British wristwatch manufacturer

Sekonda is a British wristwatch manufacturer. Established in 1966, Sekonda watches were originally produced in the Soviet Union, at the First Moscow Watch Factory in Moscow and the Petrodvorets Watch Factory in Leningrad. Many Soviet-era Sekonda watches exported to the West were re-badged Poljot and Raketa watches.

The 'Sekonda' brand was created by ChasProm in 1966 for the export of the best watches from all the USSR's watch factories, including Slava. The factories that built Sekonda watches (generally relabelling their other brands) were:

- 1st Moscow Watch Factory (Poljot)
- 2nd Moscow Watch Factory (Slava)
- Uglich Watch Factory (Chaika)
- Petrodvorets Watch Factory (Raketa)
- Minsk Watch Factory (Luch)
- Chelyabinsk Watch Factory (Molnija)
- Penza Watch Factory (Zarja)
- Chistopol Watch Factory (Vostok)
- Maslennikov Factory (ZIM, Pobeda, Elektronika)
- Integral Electronics (Elektronika-5)

They ran a TV advert featuring the band Madness in 1992, shortly before they reunited for their Madstock concert that August.

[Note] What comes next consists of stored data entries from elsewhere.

(** * Conceptor reservoir ([conceptor/reservoir.py]): a shallow embedding

    The class [Reservoir] of [reservoir.py] is embedded as a record of its
    instance fields and a small state-and-exception monad over that record:
    every method is a computation that reads and assigns the fields of
    [self] in the order of the Python statements, and an exception leaves
    behind whatever had been assigned before it was raised.

    Conventions of the embedding.
    - A Python float is a real number ([R]): arithmetic is exact, there is
      no rounding, no [nan] and no [inf].
    - A 2-D numpy array is the list of its rows; [np.asarray([])] is the
      empty list.  An array with no row does not record its column count.
      Shapes are not checked by the operations (numpy raises on a shape
      mismatch); the theorems carry the shapes they need as hypotheses.
    - The exceptions that are modelled are the ones the methods can raise
      on well-shaped arguments: [IndexError] (list indexing),
      [LinAlgError] ([np.linalg.inv], [np.linalg.svd]) and [ValueError]
      (negative dimension, empty [argmax], empty [row_stack],
      [interp1d]).
    - [np.linalg.inv], [np.linalg.svd], [scipy.interpolate.interp1d],
      [np.arctanh] and [conceptor.logic.PHI] are parameters of the model
      (variables of the section [Model]).
    - The state that [augment] draws with [np.random.randn] is an argument
      of the method; a 3-D array is the list of its 2-D arrays along the
      first axis. *)

From Stdlib Require Import String ZArith Reals List Arith Bool Lia Lra.
Import ListNotations.
Local Open Scope R_scope.

(** ** numpy arrays *)

Definition vector := list R.
Definition matrix := list (list R).

(** [M.shape[0]], [M.shape[1]], [M.size] and [M[i, j]]. *)
Definition nrows (M : matrix) : nat := length M.
Definition ncols (M : matrix) : nat := length (hd [] M).
Definition msize (M : matrix) : nat := (nrows M * ncols M)%nat.
Definition get (M : matrix) (i j : nat) : R := nth j (nth i M []) 0.

(** The [m] by [n] array whose entry [(i, j)] is [f i j]. *)
Definition mk_mat (m n : nat) (f : nat -> nat -> R) : matrix :=
  map (fun i => map (fun j => f i j) (seq 0 n)) (seq 0 m).

(** [f 0 + f 1 + ... + f (n-1)]. *)
Fixpoint sum_n (n : nat) (f : nat -> R) : R :=
  match n with
  | O => 0
  | S k => sum_n k f + f k
  end.

(** [shape m n M]: [M] has [m] rows of [n] entries each. *)
Definition shape (m n : nat) (M : matrix) : Prop :=
  length M = m /\ Forall (fun r => length r = n) M.

Definition np_zeros (m n : nat) : matrix := mk_mat m n (fun _ _ => 0).

Definition np_eye (n : nat) : matrix :=
  mk_mat n n (fun i j => if Nat.eqb i j then 1 else 0).

(** [np.diag] of a 1-D array: the diagonal matrix. *)
Definition np_diag (v : vector) : matrix :=
  mk_mat (length v) (length v) (fun i j => if Nat.eqb i j then nth i v 0 else 0).

(** [np.diag] of a 2-D array: its diagonal. *)
Definition np_diagonal (M : matrix) : vector :=
  map (fun i => get M i i) (seq 0 (Nat.min (nrows M) (ncols M))).

(** [A.dot(B)]. *)
Definition dot (A B : matrix) : matrix :=
  mk_mat (nrows A) (ncols B)
         (fun i j => sum_n (ncols A) (fun k => get A i k * get B k j)).

(** [M.T]. *)
Definition T (M : matrix) : matrix :=
  mk_mat (ncols M) (nrows M) (fun i j => get M j i).

(** [A + B], [A - B] and [A * B] (elementwise) on arrays of one shape. *)
Definition madd (A B : matrix) : matrix :=
  mk_mat (nrows A) (ncols A) (fun i j => get A i j + get B i j).
Definition msub (A B : matrix) : matrix :=
  mk_mat (nrows A) (ncols A) (fun i j => get A i j - get B i j).
Definition mmul (A B : matrix) : matrix :=
  mk_mat (nrows A) (ncols A) (fun i j => get A i j * get B i j).

(** [c * M] and [M / c] for a scalar [c]. *)
Definition mscale (c : R) (M : matrix) : matrix := map (map (Rmult c)) M.
Definition mdiv (M : matrix) (c : R) : matrix := map (map (fun x => x / c)) M.

Definition np_tanh (M : matrix) : matrix := map (map tanh) M.

(** [np.hstack((A, B))]. *)
Definition hstack (A B : matrix) : matrix :=
  map (fun ab => fst ab ++ snd ab) (combine A B).

(** [np.matlib.repmat(M, 1, k)]: [k] copies of [M] side by side. *)
Definition repmat_cols (M : matrix) (k : nat) : matrix :=
  map (fun r => concat (repeat r k)) M.

(** [M[:, n][None].T]: column [n] of [M] as a column array. *)
Definition column (M : matrix) (n : nat) : matrix :=
  map (fun r => [nth n r 0]) M.

(** [M[:, k] = x[:, 0]]. *)
Definition set_col (M : matrix) (k : nat) (x : matrix) : matrix :=
  mk_mat (nrows M) (ncols M)
         (fun i j => if Nat.eqb j k then get x i 0 else get M i j).

(** [np.linalg.norm(M, 'fro')]. *)
Definition sum_sq (M : matrix) : R :=
  sum_n (nrows M) (fun i => sum_n (ncols M) (fun j => get M i j * get M i j)).
Definition norm_fro (M : matrix) : R := sqrt (sum_sq M).

(** [np.arange(start, stop, step)]: [ceil((stop - start) / step)] points. *)
Definition ceilZ (x : R) : Z := (1 - up (- x))%Z.
Definition np_arange (start stop step : R) : vector :=
  map (fun i => start + INR i * step)
      (seq 0 (Z.to_nat (ceilZ ((stop - start) / step)))).

(** [np.argmax] of a 1-D array: the first index of the largest entry. *)
Fixpoint argmax_from (best_i : nat) (best : R) (i : nat) (l : vector) : nat :=
  match l with
  | [] => best_i
  | x :: t => if Rlt_dec best x then argmax_from i x (S i) t
              else argmax_from best_i best (S i) t
  end.
Definition np_argmax (l : vector) : option nat :=
  match l with
  | [] => None
  | x :: t => Some (argmax_from 0 x 1 t)
  end.

(** [np.mean] of a list of scalars. *)
Definition np_mean (l : vector) : R := fold_right Rplus 0 l / INR (length l).

(** The value of Python's built-in [sum] over the rows of a 2-D array: the
    integer [0] it starts from when there is no row, else a 1-D array. *)
Inductive pyval : Type :=
| PyScalar (x : R)
| PyArr1 (v : vector).

Fixpoint vadd (u v : vector) : vector :=
  match u, v with
  | a :: u', b :: v' => (a + b) :: vadd u' v'
  | _, _ => []
  end.

Definition py_add (acc : pyval) (row : vector) : pyval :=
  match acc with
  | PyScalar a => PyArr1 (map (Rplus a) row)
  | PyArr1 v => PyArr1 (vadd v row)
  end.

Definition py_sum (M : matrix) : pyval := fold_left py_add M (PyScalar 0).

(** [np.atleast_2d], which [np.row_stack] applies to every item. *)
Definition atleast_2d (v : pyval) : matrix :=
  match v with
  | PyScalar x => [[x]]
  | PyArr1 r => [r]
  end.

(** ** The instance *)

(** An entry of the conceptor bundle: a 1-D or a 2-D array. *)
Inductive ndarray : Type :=
| Arr1 (v : vector)
| Arr2 (m : matrix).

Record Reservoir : Type := mkReservoir {
  size_in : nat;
  size_net : nat;
  num_pattern : nat;
  sr : R;
  in_scale : R;
  bias_scale : R;
  varrho_out : R;
  varrho_w : R;
  W_star : matrix;
  W_in : matrix;
  W_bias : matrix;
  W_out : matrix;
  W : matrix;
  x_collectors : list matrix;
  pattern_Rs : list matrix;
  UR_collectors : list matrix;
  SR_collectors : list vector;
  pattern_collectors : list matrix;
  all_train_args : matrix;
  all_train_old_args : matrix;
  all_train_outs : matrix;
  Cs : list (list ndarray)
}.

(** Assignments [self.f = v], one for each field a method assigns. *)
Definition set_num_pattern (v : nat) (s : Reservoir) : Reservoir :=
  mkReservoir (size_in s) (size_net s) v (sr s) (in_scale s)
    (bias_scale s) (varrho_out s) (varrho_w s) (W_star s) (W_in s) (W_bias s)
    (W_out s) (W s) (x_collectors s) (pattern_Rs s) (UR_collectors s)
    (SR_collectors s) (pattern_collectors s) (all_train_args s)
    (all_train_old_args s) (all_train_outs s) (Cs s).
Definition set_W_out (v : matrix) (s : Reservoir) : Reservoir :=
  mkReservoir (size_in s) (size_net s) (num_pattern s) (sr s) (in_scale s)
    (bias_scale s) (varrho_out s) (varrho_w s) (W_star s) (W_in s) (W_bias s)
    v (W s) (x_collectors s) (pattern_Rs s) (UR_collectors s)
    (SR_collectors s) (pattern_collectors s) (all_train_args s)
    (all_train_old_args s) (all_train_outs s) (Cs s).
Definition set_W (v : matrix) (s : Reservoir) : Reservoir :=
  mkReservoir (size_in s) (size_net s) (num_pattern s) (sr s) (in_scale s)
    (bias_scale s) (varrho_out s) (varrho_w s) (W_star s) (W_in s) (W_bias s)
    (W_out s) v (x_collectors s) (pattern_Rs s) (UR_collectors s)
    (SR_collectors s) (pattern_collectors s) (all_train_args s)
    (all_train_old_args s) (all_train_outs s) (Cs s).
Definition set_x_collectors (v : list matrix) (s : Reservoir) : Reservoir :=
  mkReservoir (size_in s) (size_net s) (num_pattern s) (sr s) (in_scale s)
    (bias_scale s) (varrho_out s) (varrho_w s) (W_star s) (W_in s) (W_bias s)
    (W_out s) (W s) v (pattern_Rs s) (UR_collectors s)
    (SR_collectors s) (pattern_collectors s) (all_train_args s)
    (all_train_old_args s) (all_train_outs s) (Cs s).
Definition set_pattern_Rs (v : list matrix) (s : Reservoir) : Reservoir :=
  mkReservoir (size_in s) (size_net s) (num_pattern s) (sr s) (in_scale s)
    (bias_scale s) (varrho_out s) (varrho_w s) (W_star s) (W_in s) (W_bias s)
    (W_out s) (W s) (x_collectors s) v (UR_collectors s)
    (SR_collectors s) (pattern_collectors s) (all_train_args s)
    (all_train_old_args s) (all_train_outs s) (Cs s).
Definition set_UR_collectors (v : list matrix) (s : Reservoir) : Reservoir :=
  mkReservoir (size_in s) (size_net s) (num_pattern s) (sr s) (in_scale s)
    (bias_scale s) (varrho_out s) (varrho_w s) (W_star s) (W_in s) (W_bias s)
    (W_out s) (W s) (x_collectors s) (pattern_Rs s) v
    (SR_collectors s) (pattern_collectors s) (all_train_args s)
    (all_train_old_args s) (all_train_outs s) (Cs s).
Definition set_SR_collectors (v : list vector) (s : Reservoir) : Reservoir :=
  mkReservoir (size_in s) (size_net s) (num_pattern s) (sr s) (in_scale s)
    (bias_scale s) (varrho_out s) (varrho_w s) (W_star s) (W_in s) (W_bias s)
    (W_out s) (W s) (x_collectors s) (pattern_Rs s) (UR_collectors s)
    v (pattern_collectors s) (all_train_args s)
    (all_train_old_args s) (all_train_outs s) (Cs s).
Definition set_pattern_collectors (v : list matrix) (s : Reservoir) : Reservoir :=
  mkReservoir (size_in s) (size_net s) (num_pattern s) (sr s) (in_scale s)
    (bias_scale s) (varrho_out s) (varrho_w s) (W_star s) (W_in s) (W_bias s)
    (W_out s) (W s) (x_collectors s) (pattern_Rs s) (UR_collectors s)
    (SR_collectors s) v (all_train_args s)
    (all_train_old_args s) (all_train_outs s) (Cs s).
Definition set_all_train_args (v : matrix) (s : Reservoir) : Reservoir :=
  mkReservoir (size_in s) (size_net s) (num_pattern s) (sr s) (in_scale s)
    (bias_scale s) (varrho_out s) (varrho_w s) (W_star s) (W_in s) (W_bias s)
    (W_out s) (W s) (x_collectors s) (pattern_Rs s) (UR_collectors s)
    (SR_collectors s) (pattern_collectors s) v
    (all_train_old_args s) (all_train_outs s) (Cs s).
Definition set_all_train_old_args (v : matrix) (s : Reservoir) : Reservoir :=
  mkReservoir (size_in s) (size_net s) (num_pattern s) (sr s) (in_scale s)
    (bias_scale s) (varrho_out s) (varrho_w s) (W_star s) (W_in s) (W_bias s)
    (W_out s) (W s) (x_collectors s) (pattern_Rs s) (UR_collectors s)
    (SR_collectors s) (pattern_collectors s) (all_train_args s)
    v (all_train_outs s) (Cs s).
Definition set_all_train_outs (v : matrix) (s : Reservoir) : Reservoir :=
  mkReservoir (size_in s) (size_net s) (num_pattern s) (sr s) (in_scale s)
    (bias_scale s) (varrho_out s) (varrho_w s) (W_star s) (W_in s) (W_bias s)
    (W_out s) (W s) (x_collectors s) (pattern_Rs s) (UR_collectors s)
    (SR_collectors s) (pattern_collectors s) (all_train_args s)
    (all_train_old_args s) v (Cs s).
Definition set_Cs (v : list (list ndarray)) (s : Reservoir) : Reservoir :=
  mkReservoir (size_in s) (size_net s) (num_pattern s) (sr s) (in_scale s)
    (bias_scale s) (varrho_out s) (varrho_w s) (W_star s) (W_in s) (W_bias s)
    (W_out s) (W s) (x_collectors s) (pattern_Rs s) (UR_collectors s)
    (SR_collectors s) (pattern_collectors s) (all_train_args s)
    (all_train_old_args s) (all_train_outs s) v.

Following the breakup of the Soviet Union, Sekonda no longer has Russian ties and all its watches have been produced from factories in Hong Kong since 1993. Sekonda also markets watches under the sub-brand SEKSY for ladies' fashion, ONE for men's fashion and Xpose for rugged outdoor lifestyles of either gender. Between 1998 and 2002, Sekonda was the title sponsor of the Superleague, then the top flight division in British ice hockey, and the precursor to the Elite League.